Stored data:
BEGIN
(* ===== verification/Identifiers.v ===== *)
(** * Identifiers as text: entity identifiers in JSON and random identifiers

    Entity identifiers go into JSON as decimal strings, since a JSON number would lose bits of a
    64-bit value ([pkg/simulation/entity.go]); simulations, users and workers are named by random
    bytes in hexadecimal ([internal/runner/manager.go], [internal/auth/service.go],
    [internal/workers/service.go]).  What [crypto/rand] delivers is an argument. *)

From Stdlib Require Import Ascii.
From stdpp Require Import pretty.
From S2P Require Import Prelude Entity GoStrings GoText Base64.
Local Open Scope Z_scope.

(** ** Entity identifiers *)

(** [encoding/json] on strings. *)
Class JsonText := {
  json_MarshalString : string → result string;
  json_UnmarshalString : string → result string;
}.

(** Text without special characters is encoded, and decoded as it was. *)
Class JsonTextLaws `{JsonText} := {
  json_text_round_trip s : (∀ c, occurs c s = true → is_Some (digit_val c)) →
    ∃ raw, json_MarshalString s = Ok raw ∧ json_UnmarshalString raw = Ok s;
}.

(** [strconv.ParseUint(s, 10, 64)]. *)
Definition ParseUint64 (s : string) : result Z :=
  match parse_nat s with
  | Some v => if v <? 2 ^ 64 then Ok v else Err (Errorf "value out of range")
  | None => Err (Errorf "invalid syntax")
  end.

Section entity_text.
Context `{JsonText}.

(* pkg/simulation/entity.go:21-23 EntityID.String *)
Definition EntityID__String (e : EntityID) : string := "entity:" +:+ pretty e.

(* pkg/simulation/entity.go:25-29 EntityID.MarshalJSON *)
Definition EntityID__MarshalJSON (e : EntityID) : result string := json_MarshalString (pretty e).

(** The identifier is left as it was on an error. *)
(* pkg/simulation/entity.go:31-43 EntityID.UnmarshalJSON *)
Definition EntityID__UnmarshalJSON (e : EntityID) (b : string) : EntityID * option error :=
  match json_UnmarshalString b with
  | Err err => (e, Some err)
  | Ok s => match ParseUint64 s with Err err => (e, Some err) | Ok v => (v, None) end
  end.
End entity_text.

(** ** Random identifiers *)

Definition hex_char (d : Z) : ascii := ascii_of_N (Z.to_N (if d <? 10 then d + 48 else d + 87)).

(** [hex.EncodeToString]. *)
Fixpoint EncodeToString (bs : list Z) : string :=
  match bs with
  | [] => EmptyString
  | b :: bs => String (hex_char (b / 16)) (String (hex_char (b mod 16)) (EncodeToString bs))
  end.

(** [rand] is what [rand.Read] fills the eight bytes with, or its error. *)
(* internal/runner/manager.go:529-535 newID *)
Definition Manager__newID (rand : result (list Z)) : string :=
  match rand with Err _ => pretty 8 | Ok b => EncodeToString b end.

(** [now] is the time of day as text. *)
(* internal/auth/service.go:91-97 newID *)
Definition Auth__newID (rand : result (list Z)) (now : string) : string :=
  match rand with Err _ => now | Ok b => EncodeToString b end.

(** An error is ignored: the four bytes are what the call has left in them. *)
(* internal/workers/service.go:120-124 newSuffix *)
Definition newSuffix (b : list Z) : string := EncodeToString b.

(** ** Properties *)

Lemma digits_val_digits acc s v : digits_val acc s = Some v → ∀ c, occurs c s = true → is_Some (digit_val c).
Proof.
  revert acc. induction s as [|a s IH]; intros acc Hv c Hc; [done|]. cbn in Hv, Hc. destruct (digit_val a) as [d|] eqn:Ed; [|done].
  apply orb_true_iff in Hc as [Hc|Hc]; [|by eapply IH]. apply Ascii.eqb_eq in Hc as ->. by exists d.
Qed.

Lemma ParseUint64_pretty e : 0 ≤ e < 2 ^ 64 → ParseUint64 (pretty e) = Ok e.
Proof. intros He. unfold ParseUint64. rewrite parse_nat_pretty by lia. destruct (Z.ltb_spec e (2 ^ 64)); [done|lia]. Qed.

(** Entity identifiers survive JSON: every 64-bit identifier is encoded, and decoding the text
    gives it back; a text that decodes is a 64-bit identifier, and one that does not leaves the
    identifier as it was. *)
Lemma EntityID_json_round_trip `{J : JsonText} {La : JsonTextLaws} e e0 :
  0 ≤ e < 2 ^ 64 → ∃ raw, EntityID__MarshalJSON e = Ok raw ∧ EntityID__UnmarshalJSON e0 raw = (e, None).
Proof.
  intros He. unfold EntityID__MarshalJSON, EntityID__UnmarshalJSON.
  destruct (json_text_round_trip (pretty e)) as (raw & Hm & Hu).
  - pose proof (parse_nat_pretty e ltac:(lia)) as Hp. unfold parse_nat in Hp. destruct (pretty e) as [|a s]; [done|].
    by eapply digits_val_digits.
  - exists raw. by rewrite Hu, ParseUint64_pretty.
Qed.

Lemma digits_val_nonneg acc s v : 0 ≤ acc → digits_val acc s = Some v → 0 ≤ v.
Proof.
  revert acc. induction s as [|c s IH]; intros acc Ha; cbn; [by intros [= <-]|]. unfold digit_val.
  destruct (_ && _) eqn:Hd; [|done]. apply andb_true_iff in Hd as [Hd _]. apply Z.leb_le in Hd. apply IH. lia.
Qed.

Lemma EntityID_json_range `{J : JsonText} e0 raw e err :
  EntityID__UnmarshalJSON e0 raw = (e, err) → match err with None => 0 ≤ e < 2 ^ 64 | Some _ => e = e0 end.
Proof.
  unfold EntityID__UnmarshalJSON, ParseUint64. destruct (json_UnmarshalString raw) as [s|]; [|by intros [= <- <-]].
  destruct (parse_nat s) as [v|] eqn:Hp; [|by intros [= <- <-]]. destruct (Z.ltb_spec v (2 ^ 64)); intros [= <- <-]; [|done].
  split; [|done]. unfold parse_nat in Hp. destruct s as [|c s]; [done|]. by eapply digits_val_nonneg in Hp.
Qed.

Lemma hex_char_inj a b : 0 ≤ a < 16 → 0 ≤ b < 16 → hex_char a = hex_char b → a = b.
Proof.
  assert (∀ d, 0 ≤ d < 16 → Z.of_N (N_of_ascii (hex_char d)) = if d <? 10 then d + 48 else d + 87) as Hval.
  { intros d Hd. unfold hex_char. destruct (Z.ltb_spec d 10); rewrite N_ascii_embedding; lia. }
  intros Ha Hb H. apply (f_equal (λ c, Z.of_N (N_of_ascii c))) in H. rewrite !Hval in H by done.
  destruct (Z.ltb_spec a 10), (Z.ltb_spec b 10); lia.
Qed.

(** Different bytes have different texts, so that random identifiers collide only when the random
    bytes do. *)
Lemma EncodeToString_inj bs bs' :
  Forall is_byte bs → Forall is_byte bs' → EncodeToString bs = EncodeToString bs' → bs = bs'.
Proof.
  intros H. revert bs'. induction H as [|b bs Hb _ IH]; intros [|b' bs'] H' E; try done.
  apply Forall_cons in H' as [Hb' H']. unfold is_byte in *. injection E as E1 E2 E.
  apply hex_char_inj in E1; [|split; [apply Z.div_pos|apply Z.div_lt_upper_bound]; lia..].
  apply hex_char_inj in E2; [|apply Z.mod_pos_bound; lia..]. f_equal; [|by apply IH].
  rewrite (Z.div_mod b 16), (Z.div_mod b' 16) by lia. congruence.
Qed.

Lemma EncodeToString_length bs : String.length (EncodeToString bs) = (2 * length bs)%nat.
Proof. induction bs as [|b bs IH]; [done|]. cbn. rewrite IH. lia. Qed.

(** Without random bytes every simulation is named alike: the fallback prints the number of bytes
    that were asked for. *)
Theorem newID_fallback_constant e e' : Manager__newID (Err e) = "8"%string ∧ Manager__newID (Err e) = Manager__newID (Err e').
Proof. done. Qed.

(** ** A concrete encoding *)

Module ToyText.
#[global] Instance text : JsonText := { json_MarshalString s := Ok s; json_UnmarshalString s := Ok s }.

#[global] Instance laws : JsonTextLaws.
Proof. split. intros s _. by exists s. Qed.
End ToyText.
END
**TASK ITEM:** Word for word, restate the lines of the data above that fall between the line holding "Definition EntityID__MarshalJSON (e" and the line holding "(* internal/workers/service.go:120-124 newSuffix", inclusive, and no other lines.

**THE COMPLETED TASK:**
Definition EntityID__MarshalJSON (e : EntityID) : result string := json_MarshalString (pretty e).

(** The identifier is left as it was on an error. *)
(* pkg/simulation/entity.go:31-43 EntityID.UnmarshalJSON *)
Definition EntityID__UnmarshalJSON (e : EntityID) (b : string) : EntityID * option error :=
  match json_UnmarshalString b with
  | Err err => (e, Some err)
  | Ok s => match ParseUint64 s with Err err => (e, Some err) | Ok v => (v, None) end
  end.
End entity_text.

(** ** Random identifiers *)

Definition hex_char (d : Z) : ascii := ascii_of_N (Z.to_N (if d <? 10 then d + 48 else d + 87)).

(** [hex.EncodeToString]. *)
Fixpoint EncodeToString (bs : list Z) : string :=
  match bs with
  | [] => EmptyString
  | b :: bs => String (hex_char (b / 16)) (String (hex_char (b mod 16)) (EncodeToString bs))
  end.

(** [rand] is what [rand.Read] fills the eight bytes with, or its error. *)
(* internal/runner/manager.go:529-535 newID *)
Definition Manager__newID (rand : result (list Z)) : string :=
  match rand with Err _ => pretty 8 | Ok b => EncodeToString b end.

(** [now] is the time of day as text. *)
(* internal/auth/service.go:91-97 newID *)
Definition Auth__newID (rand : result (list Z)) (now : string) : string :=
  match rand with Err _ => now | Ok b => EncodeToString b end.

(** An error is ignored: the four bytes are what the call has left in them. *)
(* internal/workers/service.go:120-124 newSuffix *)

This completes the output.